(** The three fields the pipeline works on, in the record made from one
    row. *)
Lemma transform_row_fields (cols : list string) (ci si ti : nat)
    (r : list cell) :
  index_of "customerID" cols = Some ci ->
  index_of "SeniorCitizen" cols = Some si ->
  index_of "TotalCharges" cols = Some ti ->
  List.length r = List.length cols ->
  let rec := combine cols (transform_row str_of_num to_double si ti r) in
  lookup "customerID" rec = Some (cell_at ci r) /\
  lookup "SeniorCitizen" rec
    = Some (map_dict senior_citizen_map (cell_at si r)) /\
  lookup "TotalCharges" rec
    = Some (spec_coerce str_of_num to_double (cell_at ti r)).
Proof.
  intros Hc Hs Ht Hlen rec.
  assert (Hci := index_of_lt _ _ _ Hc).
  assert (Hsi := index_of_lt _ _ _ Hs).
  assert (Hti := index_of_lt _ _ _ Ht).
  assert (Hcs : ci <> si).
  { intros ->. pose proof (index_of_inj _ _ _ _ Hc Hs). discriminate. }
  assert (Hct : ci <> ti).
  { intros ->. pose proof (index_of_inj _ _ _ _ Hc Ht). discriminate. }
  assert (Hst : si <> ti).
  { intros ->. pose proof (index_of_inj _ _ _ _ Hs Ht). discriminate. }
  assert (Hl : List.length (transform_row str_of_num to_double si ti r)
               = List.length cols).
  { unfold transform_row. rewrite !update_at_length. exact Hlen. }
  subst rec. repeat split.
  - rewrite (lookup_combine _ _ ci) by (try assumption; lia).
    unfold transform_row.
    rewrite !cell_at_update_at_other by congruence. reflexivity.
  - rewrite (lookup_combine _ _ si) by (try assumption; lia).
    unfold transform_row.
    rewrite !(cell_at_update_at_other ti si) by congruence.
    rewrite cell_at_update_at_same by lia. reflexivity.
  - rewrite (lookup_combine _ _ ti) by (try assumption; lia).
    unfold transform_row.
    rewrite cell_at_update_at_same by (rewrite !update_at_length; lia).
    rewrite cell_at_update_at_same by (rewrite !update_at_length; lia).
    rewrite cell_at_update_at_other by congruence.
    rewrite clean_then_numeric. reflexivity.
Qed.

(** A successful transformation, unfolded. *)
Lemma transform_data_ok (df : DataFrame) (recs : list record) :
  transform_data str_of_num to_double df = Ok recs ->
  exists ci si ti,
    index_of "customerID" (columns df) = Some ci /\
    index_of "SeniorCitizen" (columns df) = Some si /\
    index_of "TotalCharges" (columns df) = Some ti /\
    empty df = false /\
    recs = map (fun r => combine (columns df)
                           (transform_row str_of_num to_double si ti r))
               (keep_first (cell_at ci) [] (rows df)).
Proof.
  rewrite transform_data_eq.
  destruct (empty df); [ discriminate | ].
  destruct (index_of "customerID" (columns df)) as [ci |];
    [ | discriminate ].
  destruct (index_of "SeniorCitizen" (columns df)) as [si |];
    [ | discriminate ].
  destruct (index_of "TotalCharges" (columns df)) as [ti |];
    [ | discriminate ].
  intros H. inversion H. exists ci, si, ti. repeat split.
Qed.

End Fields.

(** C8.  A table without rows makes [transform_data] raise (a
    [CustomerChurnException] around the [ValueError] of line 105) and no
    record is produced; a call that returns has produced the whole batch, one
    record for every row that deduplication keeps, and that batch is not
    empty. *)
Theorem transform_data_empty_input :
  forall (str_of_num : number -> string) (to_double : string -> option number)
         (df : DataFrame),
    (rows df = [] ->
     transform_data str_of_num to_double df
     = Raise (CustomerChurnException
                (ValueError "Cannot transform an empty DataFrame")
                (Some 105%nat) (Some etl_file)) 135) /\
    (forall recs,
       transform_data str_of_num to_double df = Ok recs ->
       rows df <> [] /\ recs <> [] /\
       exists ci,
         index_of "customerID" (columns df) = Some ci /\
         List.length recs
         = List.length (keep_first (cell_at ci) [] (rows df))).
Proof.
  intros son td df. split.
  - intros Hrows. rewrite transform_data_eq.
    rewrite (empty_of_no_rows df Hrows). reflexivity.
  - intros recs H.
    destruct (transform_data_ok son td df recs H)
      as (ci & si & ti & Hc & _ & _ & He & ->).
    assert (Hrows : rows df <> []).
    { intros Hr. rewrite (empty_of_no_rows df Hr) in He. discriminate. }
    split; [ exact Hrows | ]. split.
    + destruct (rows df) as [| r rs]; [ contradiction | ]. simpl. discriminate.
    + exists ci. split; [ exact Hc | ]. apply length_map.
Qed.

Lemma transform_data_empty_input_witness :
  transform_data whole_number_text decimal_literal empty_frame
  = Raise (CustomerChurnException
             (ValueError "Cannot transform an empty DataFrame")
             (Some 105%nat) (Some etl_file)) 135 /\
  (rows example_frame <> [] /\ example_batch <> [] /\
   exists ci,
     index_of "customerID" (columns example_frame) = Some ci /\
     List.length example_batch
     = List.length (keep_first (cell_at ci) [] (rows example_frame))).
Proof.
  split.
  - apply (proj1 (transform_data_empty_input whole_number_text decimal_literal
                    empty_frame)).
    reflexivity.
  - apply (proj2 (transform_data_empty_input whole_number_text decimal_literal
                    example_frame)).
    reflexivity.
Defined.

(** C4.  Deduplication keeps, for every "customerID" value of the table,
    the first row that carries it and nothing else: the kept rows are a
    subsequence of the table (original order), their keys are pairwise
    distinct, the first row with a given key is the same among the kept rows
    as in the table, every row of the table has its key represented, the
    batch is made of the kept rows, one record each, and a record carries
    the "customerID" of its row. *)
Theorem deduplication_keeps_first_occurrence :
  forall (str_of_num : number -> string) (to_double : string -> option number)
         (df : DataFrame) (recs : list record),
    transform_data str_of_num to_double df = Ok recs ->
    exists ci si ti,
      index_of "customerID" (columns df) = Some ci /\
      let kept := keep_first (cell_at ci) [] (rows df) in
      subsequence kept (rows df) /\
      distinct_keys (map (cell_at ci) kept) = true /\
      (forall k,
         first_with (cell_at ci) k kept = first_with (cell_at ci) k (rows df)) /\
      (forall r, In r (rows df) ->
         exists r', In r' kept /\ cell_eqb (cell_at ci r') (cell_at ci r) = true) /\
      recs = map (fun r => combine (columns df)
                             (transform_row str_of_num to_double si ti r))
                 kept /\
      (well_formed df = true ->
       forall r, In r kept ->
         lookup "customerID"
           (combine (columns df) (transform_row str_of_num to_double si ti r))
         = Some (cell_at ci r)).
Proof.
  intros son td df recs H.
  destruct (transform_data_ok son td df recs H)
    as (ci & si & ti & Hc & Hs & Ht & _ & Hrecs).
  exists ci, si, ti. split; [ exact Hc | ]. cbv zeta.
  assert (Hfirst : forall k,
    first_with (cell_at ci) k (keep_first (cell_at ci) [] (rows df))
    = first_with (cell_at ci) k (rows df))
    by (intros k; apply keep_first_first_with; reflexivity).
  repeat split.
  - apply keep_first_subsequence.
  - apply keep_first_distinct.
  - exact Hfirst.
  - intros r Hin.
    destruct (first_with (cell_at ci) (cell_at ci r) (rows df)) as [r' |] eqn:Hf.
    + rewrite <- Hfirst in Hf. unfold first_with in Hf.
      apply find_some in Hf. exists r'. exact Hf.
    + unfold first_with in Hf.
      pose proof (find_none _ _ Hf r Hin) as Hn. simpl in Hn.
      rewrite cell_eqb_refl in Hn. discriminate.
  - exact Hrecs.
  - intros Hwf r Hin.
    apply (transform_row_fields son td (columns df) ci si ti r Hc Hs Ht).
    apply well_formed_row; [ exact Hwf | ].
    eapply keep_first_In, Hin.
Qed.

Lemma deduplication_keeps_first_occurrence_witness :
  exists ci si ti,
    index_of "customerID" (columns example_frame) = Some ci /\
    let kept := keep_first (cell_at ci) [] (rows example_frame) in
    subsequence kept (rows example_frame) /\
    distinct_keys (map (cell_at ci) kept) = true /\
    (forall k,
       first_with (cell_at ci) k kept
       = first_with (cell_at ci) k (rows example_frame)) /\
    (forall r, In r (rows example_frame) ->
       exists r', In r' kept /\ cell_eqb (cell_at ci r') (cell_at ci r) = true) /\
    example_batch
    = map (fun r => combine (columns example_frame)
                      (transform_row whole_number_text decimal_literal si ti r))
          kept /\
    (well_formed example_frame = true ->
     forall r, In r kept ->
       lookup "customerID"
         (combine (columns example_frame)
            (transform_row whole_number_text decimal_literal si ti r))
       = Some (cell_at ci r)).
Proof.
  apply (deduplication_keeps_first_occurrence whole_number_text decimal_literal
           example_frame example_batch).
  reflexivity.
Defined.

(** *** The "SeniorCitizen" column *)

Lemma map_dict_senior_citizen (c : cell) :
  map_dict senior_citizen_map c = spec_senior_citizen c.
Proof.
  unfold map_dict, spec_senior_citizen, senior_citizen_map.
  cbn [find fst snd].
  rewrite (cell_eqb_sym (VNum (Finite (1 # 1))) c).
  rewrite (cell_eqb_sym (VNum (Finite (0 # 1))) c).
  destruct (cell_eqb c (VNum (Finite (1 # 1)))); [ reflexivity | ].
  destruct (cell_eqb c (VNum (Finite (0 # 1)))); reflexivity.
Qed.

(** C1 as stated fails: the raw value 2 does not pass through, the record
    holds the missing value in its place. *)
Lemma senior_citizen_two_is_not_passed_through :
  exists rec,
    transform_data whole_number_text decimal_literal odd_frame = Ok [rec] /\
    map (cell_at 1) (rows odd_frame) = [VNum (Finite (2 # 1))] /\
    lookup "SeniorCitizen" rec = Some VNaN /\
    lookup "SeniorCitizen" rec <> Some (VNum (Finite (2 # 1))).
Proof.
  eexists. split; [ reflexivity | ].
  split; [ reflexivity | ]. split; [ reflexivity | ].
  simpl. discriminate.
Qed.

(** C1, amended.  The "SeniorCitizen" column is mapped value by value: 1
    gives "Yes", 0 gives "No", and every other value gives the missing
    value; in the batch, the field of a record is that image of the raw
    value of its row. *)
Theorem senior_citizen_normalization :
  map_dict senior_citizen_map (VNum (Finite (1 # 1))) = VStr "Yes" /\
  map_dict senior_citizen_map (VNum (Finite (0 # 1))) = VStr "No" /\
  (forall c,
     cell_eqb c (VNum (Finite (1 # 1))) = false ->
     cell_eqb c (VNum (Finite (0 # 1))) = false ->
     map_dict senior_citizen_map c = VNaN) /\
  (forall c, map_dict senior_citizen_map c = spec_senior_citizen c) /\
  (forall (str_of_num : number -> string)
          (to_double : string -> option number)
          (df : DataFrame) (recs : list record),
     well_formed df = true ->
     transform_data str_of_num to_double df = Ok recs ->
     exists ci si ti,
       index_of "customerID" (columns df) = Some ci /\
       index_of "SeniorCitizen" (columns df) = Some si /\
       recs = map (fun r => combine (columns df)
                              (transform_row str_of_num to_double si ti r))
                  (keep_first (cell_at ci) [] (rows df)) /\
       forall r, In r (keep_first (cell_at ci) [] (rows df)) ->
         lookup "SeniorCitizen"
           (combine (columns df) (transform_row str_of_num to_double si ti r))
         = Some (spec_senior_citizen (cell_at si r))).
Proof.
  split; [ reflexivity | ]. split; [ reflexivity | ].
  split; [ | split ].
  - intros c H1 H0. rewrite map_dict_senior_citizen.
    unfold spec_senior_citizen. rewrite H1, H0. reflexivity.
  - apply map_dict_senior_citizen.
  - intros son td df recs Hwf H.
    destruct (transform_data_ok son td df recs H)
      as (ci & si & ti & Hc & Hs & Ht & _ & Hrecs).
    exists ci, si, ti. repeat split; try assumption.
    intros r Hin. rewrite <- map_dict_senior_citizen.
    apply (transform_row_fields son td (columns df) ci si ti r Hc Hs Ht).
    apply well_formed_row; [ exact Hwf | ].
    eapply keep_first_In, Hin.
Qed.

= Directions for this task =
Please show every line above that includes the word "destruct".

= Output of the exercise =
  destruct (empty df); [ discriminate | ].
  destruct (index_of "customerID" (columns df)) as [ci |];
  destruct (index_of "SeniorCitizen" (columns df)) as [si |];
  destruct (index_of "TotalCharges" (columns df)) as [ti |];
    destruct (transform_data_ok son td df recs H)
    + destruct (rows df) as [| r rs]; [ contradiction | ]. simpl. discriminate.
  destruct (transform_data_ok son td df recs H)
    destruct (first_with (cell_at ci) (cell_at ci r) (rows df)) as [r' |] eqn:Hf.
  destruct (cell_eqb c (VNum (Finite (1 # 1)))); [ reflexivity | ].
  destruct (cell_eqb c (VNum (Finite (0 # 1)))); reflexivity.
    destruct (transform_data_ok son td df recs H)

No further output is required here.